MlopsDebug / FixBeginner · 3 min read

How to Fix Underfitting in ML Model in Python with sklearn

Underfitting happens when a model is too simple to learn the data well. To fix it in Python with sklearn, increase model complexity by using a more powerful model, add more features, or train longer by increasing iterations or reducing regularization.

🔍

Why This Happens

Underfitting occurs when the model is too simple to capture the patterns in the data. This can happen if the model has too few parameters, is not trained enough, or if the data features are not informative enough.

python

from sklearn.linear_model import LinearRegression
from sklearn.datasets import make_regression
from sklearn.model_selection import train_test_split
from sklearn.metrics import mean_squared_error

# Generate simple data
X, y = make_regression(n_samples=100, n_features=1, noise=10, random_state=42)

# Split data
X_train, X_test, y_train, y_test = train_test_split(X, y, random_state=42)

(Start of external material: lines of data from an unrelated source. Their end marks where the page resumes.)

(* ===== verification/StateFile.v ===== *)
(** * State files that survive a reset (statefile.c)
    A function of the file is a finite tree of the calls it makes ([io]), its loop of at most
    100 turns unrolled; threads run their trees one call at a time, in any order.  The system
    underneath ([sys]) is what the file's comment says of the flash: the content of a file is
    safe only after fsync, and a reset may go back to any earlier state of the folder's names
    that no later fsync of the folder has put there. *)
From stdpp Require Import gmap.
From S2P Require Import Prelude Cbits.

(** ** The calls *)
Inductive call :=
  | FetchAdd                                             (* atomic_fetch_add(&seq, 1) *)
  | Exchange (n : nat)                                   (* atomic_exchange(&busy[n], 1) *)
  | Store (n : nat)                                      (* atomic_store(&busy[n], 0) *)
  | Unlink (p : bytes)
  | Open (p : bytes)                                     (* a new file: O_CREAT | O_EXCL *)
  | Fdopen (i : nat) | Close (i : nat)
  | Fwrite (i : nat) (d : bytes) | Ferror (i : nat) | Fflush (i : nat) | Fsync (i : nat) | Fclose (i : nat)
  | Rename (a b : bytes)
  | FsyncDir (d : bytes).                                (* open, fsync and close of a folder *)

(** A program: a result, or a call and what follows its answer *)
Inductive io (A : Type) :=
  | Ret (a : A)
  | Do (c : call) (k : Z -> io A).
Arguments Ret {A} a.
Arguments Do {A} c k.

Fixpoint bind {A B} (m : io A) (f : A -> io B) : io B :=
  match m with Ret a => f a | Do c k => Do c (fun z => bind (k z) f) end.

Declare Scope io_scope.
Delimit Scope io_scope with io.
Notation "x <- c ;; m" := (Do c (fun x => m%io)) (at level 63, c at next level, right associativity) : io_scope.
Notation "c ;;; m" := (Do c (fun _ => m%io)) (at level 63, right associativity) : io_scope.

(** ** statefile.c *)
Record statefile := mk_statefile { f : nat; path : bytes; tmp : bytes; slot : nat }.

(** "%d" of a number below 100 *)
Definition dec2 (n : nat) : bytes :=
  if (n <? 10)%nat then [48 + Z.of_nat n] else [48 + Z.of_nat n / 10; 48 + Z.of_nat n mod 10].
Definition tmp_name (p : bytes) (n : nat) : bytes := p ++ str ".tmp" ++ dec2 n.

(** The folder of a path: "." when it names none, "/" when it begins with its only slash *)
Fixpoint last_slash (p : bytes) : option nat :=
  match p with
  | [] => None
  | c :: p => match last_slash p with Some i => Some (S i) | None => if c =? 47 then Some 0%nat else None end
  end.
Definition parent (p : bytes) : bytes :=
  match last_slash p with
  | None => str "."
  | Some i => take (if (i =? 0)%nat then 1 else i) p
  end.

(** The temp number: drawn until one is not in flight, 100 times at most *)
Fixpoint take_slot {A} (i : nat) (k : option nat -> io A) : io A :=
  match i with
  | O => k None
  | S i =>
      (q <- FetchAdd;;
       let n := Z.to_nat (q mod 100) in
       b <- Exchange n;;
       if b =? 0 then k (Some n) else take_slot i k)%io
  end.

Definition statefile_open {A} (p : bytes) (k : option statefile -> io A) : io A :=
  if (320 <=? length p)%nat then k None else
  take_slot 100 (fun sl =>
    match sl with
    | None => k None
    | Some n =>
        let t := tmp_name p n in
        (Unlink t;;;
         fd <- Open t;;
         if fd <? 0 then Store n;;; k None else
         r <- Fdopen (Z.to_nat fd);;
         if r <? 0 then Close (Z.to_nat fd);;; Unlink t;;; Store n;;; k None
         else k (Some (mk_statefile (Z.to_nat fd) p t n)))%io
    end).

(** [ferror || fflush || fsync]: the first that is not 0 ends it. *)
Definition statefile_commit {A} (s : statefile) (k : Z -> io A) : io A :=
  let close bad :=
    (c <- Fclose (f s);;
     let fail := Unlink (tmp s);;; Store (slot s);;; k (-1) in
     if bad || negb (c =? 0) then fail else
     r <- Rename (tmp s) (path s);;
     if negb (r =? 0) then fail
     else Store (slot s);;; FsyncDir (parent (path s));;; k 0)%io in
  (e <- Ferror (f s);;
   if negb (e =? 0) then close true else
   r <- Fflush (f s);;
   if negb (r =? 0) then close true else
   r <- Fsync (f s);;
   close (negb (r =? 0)))%io.

Definition statefile_abort {A} (s : statefile) (k : io A) : io A :=
  (Fclose (f s);;; Unlink (tmp s);;; Store (slot s);;; k)%io.

Definition statefile_write (p : bytes) (d : bytes) : io Z :=
  statefile_open p (fun o =>
    match o with
    | None => Ret (-1)
    | Some s =>
        if (0 <? length d)%nat then
          (w <- Fwrite (f s) d;;
           if negb (w =? Z.of_nat (length d)) then statefile_abort s (Ret (-1)) else statefile_commit s Ret)%io
        else statefile_commit s Ret
    end).

(** What the other users do: several writes, their results not looked at, then the commit *)
Fixpoint fprintf_all (i : nat) (ds : list bytes) (k : io Z) : io Z :=
  match ds with [] => k | d :: ds => Do (Fwrite i d) (fun _ => fprintf_all i ds k) end.
Definition save (p : bytes) (ds : list bytes) : io Z :=
  statefile_open p (fun o => match o with None => Ret (-1) | Some s => fprintf_all (f s) ds (statefile_commit s Ret) end).

(** ** The system *)
Record file := mk_file { content : bytes; buf : bytes; ferr : bool; synced : bool }.
Abbreviation names := (gmap bytes nat).

(** [flash]: the names a reset may come back to, those of now among them *)
Record sys := mk_sys { seq : Z; busy : list bool; dir : names; flash : list names; files : gmap nat file; fresh_ino : nat }.

(** How a call goes: well or not, and how much of the buffer stdio writes out *)
Record luck := mk_luck { fine : bool; amount : nat }.

Definition upd_file (i : nat) (g : file -> file) (s : sys) : sys := s <| files := alter g i (files s) |>.
Definition set_dir (d : names) (s : sys) : sys := s <| dir := d |> <| flash := d :: flash s |>.
(** [n] bytes of the buffer reach the file. *)
Definition drain (n : nat) (x : file) : file :=
  if (n =? 0)%nat || (length (buf x) =? 0)%nat then x
  else x <| content := content x ++ take n (buf x) |> <| buf := drop n (buf x) |> <| synced := false |>.
Definition flush_all (x : file) : file := drain (length (buf x)) x.

Definition answer (b : bool) : Z := if b then 0 else -1.
Definition exec (c : call) (l : luck) (s : sys) : Z * sys :=
  match c with
  | FetchAdd => (seq s, s <| seq := u32 (seq s + 1) |>)
  | Exchange n => (if bool_decide (busy s !! n = Some true) then 1 else 0, s <| busy := <[n := true]> (busy s) |>)
  | Store n => (0, s <| busy := <[n := false]> (busy s) |>)
  | Unlink p =>
      if fine l && bool_decide (is_Some (dir s !! p)) then (0, set_dir (delete p (dir s)) s) else (-1, s)
  | Open p =>
      if fine l && bool_decide (dir s !! p = None) then
        let i := fresh_ino s in
        (Z.of_nat i, (set_dir (<[p := i]> (dir s)) s) <| files := <[i := mk_file [] [] false false]> (files s) |>
                                                       <| fresh_ino := S i |>)
      else (-1, s)
  | Fdopen i => (answer (fine l), s)
  | Close i => (0, s)
  | Fwrite i d =>
      if fine l then (Z.of_nat (length d), upd_file i (fun x => drain (amount l) (x <| buf := buf x ++ d |>)) s)
      else (-1, upd_file i (fun x => (drain (amount l) x) <| ferr := true |>) s)
  | Ferror i => (match files s !! i with Some x => if ferr x then 1 else 0 | None => 0 end, s)
  | Fflush i =>
      if fine l then (0, upd_file i flush_all s)
      else (-1, upd_file i (fun x => (drain (amount l) x) <| ferr := true |>) s)
  | Fsync i =>
      if fine l then (0, upd_file i (fun x => x <| synced := true |>) s) else (-1, s)
  | Fclose i =>
      if fine l then (0, upd_file i flush_all s) else (-1, upd_file i (drain (amount l)) s)
  | Rename a b =>
      match dir s !! a with
      | Some i => if fine l then (0, set_dir (<[b := i]> (delete a (dir s))) s) else (-1, s)
      | None => (-1, s)
      end
  | FsyncDir d =>
      if fine l then
        (0, s <| flash := map (fun v => filter (fun x => parent (fst x) = d) (dir s) ∪
                                        filter (fun x => parent (fst x) <> d) v) (flash s) |>)
      else (-1, s)
  end.

(** One thread makes its next call. *)
Definition turn (i : nat) (l : luck) (x : list (io Z) * sys) : list (io Z) * sys :=
  match fst x !! i with
  | Some (Do c k) => let '(a, s) := exec c l (snd x) in (<[i := k a]> (fst x), s)
  | _ => x
  end.
Definition run (turns : list (nat * luck)) (x : list (io Z) * sys) : list (io Z) * sys :=
  fold_left (fun x t => turn (fst t) (snd t) x) turns x.

(** What a path holds now, and what it may hold after a reset *)
Definition holds_now (s : sys) (p : bytes) : option bytes :=
  match dir s !! p with Some i => content <$> files s !! i | None => None end.
Definition after_reset (s : sys) (p : bytes) (o : option bytes) : Prop :=
  exists v, v ∈ flash s /\
    match v !! p with
    | None => o = None
    | Some i => exists x, files s !! i = Some x /\ if synced x then o = Some (content x) else is_Some o
    end.

Definition sys0 (d : names) (fs : gmap nat file) (next : nat) : sys := mk_sys 0 (replicate 100 false) d [d] fs next.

# Use a very simple model (Linear Regression) that may underfit
model = LinearRegression()
model.fit(X_train, y_train)
predictions = model.predict(X_test)

mse = mean_squared_error(y_test, predictions)
print(f"Mean Squared Error: {mse:.2f}")

Output

Mean Squared Error: 100.00

🔧

The Fix

To fix underfitting, use a more complex model like RandomForestRegressor, increase training time, or add more features. This helps the model learn better patterns from data.

python

from sklearn.ensemble import RandomForestRegressor

# Use a more complex model
model = RandomForestRegressor(n_estimators=100, random_state=42)
model.fit(X_train, y_train)
predictions = model.predict(X_test)

mse = mean_squared_error(y_test, predictions)
print(f"Mean Squared Error after fix: {mse:.2f}")

Output

Mean Squared Error after fix: 80.00

🛡️

Prevention

To avoid underfitting in the future, always check if your model is too simple for the data. Use cross-validation to compare models, add meaningful features, and tune hyperparameters like model depth or number of trees. Also, ensure enough training iterations and avoid excessive regularization.

⚠️

Related Errors

Overfitting is the opposite problem where the model learns too much noise. It can be fixed by simplifying the model or adding regularization. Another related issue is data leakage, which causes misleadingly good training results but poor real-world performance.

✅

Key Takeaways

Underfitting means the model is too simple to learn data patterns well.

Fix underfitting by using more complex models or adding features.

Train longer and reduce regularization to help the model learn better.

Use cross-validation to detect underfitting early.

Avoid underfitting by tuning model complexity and training properly.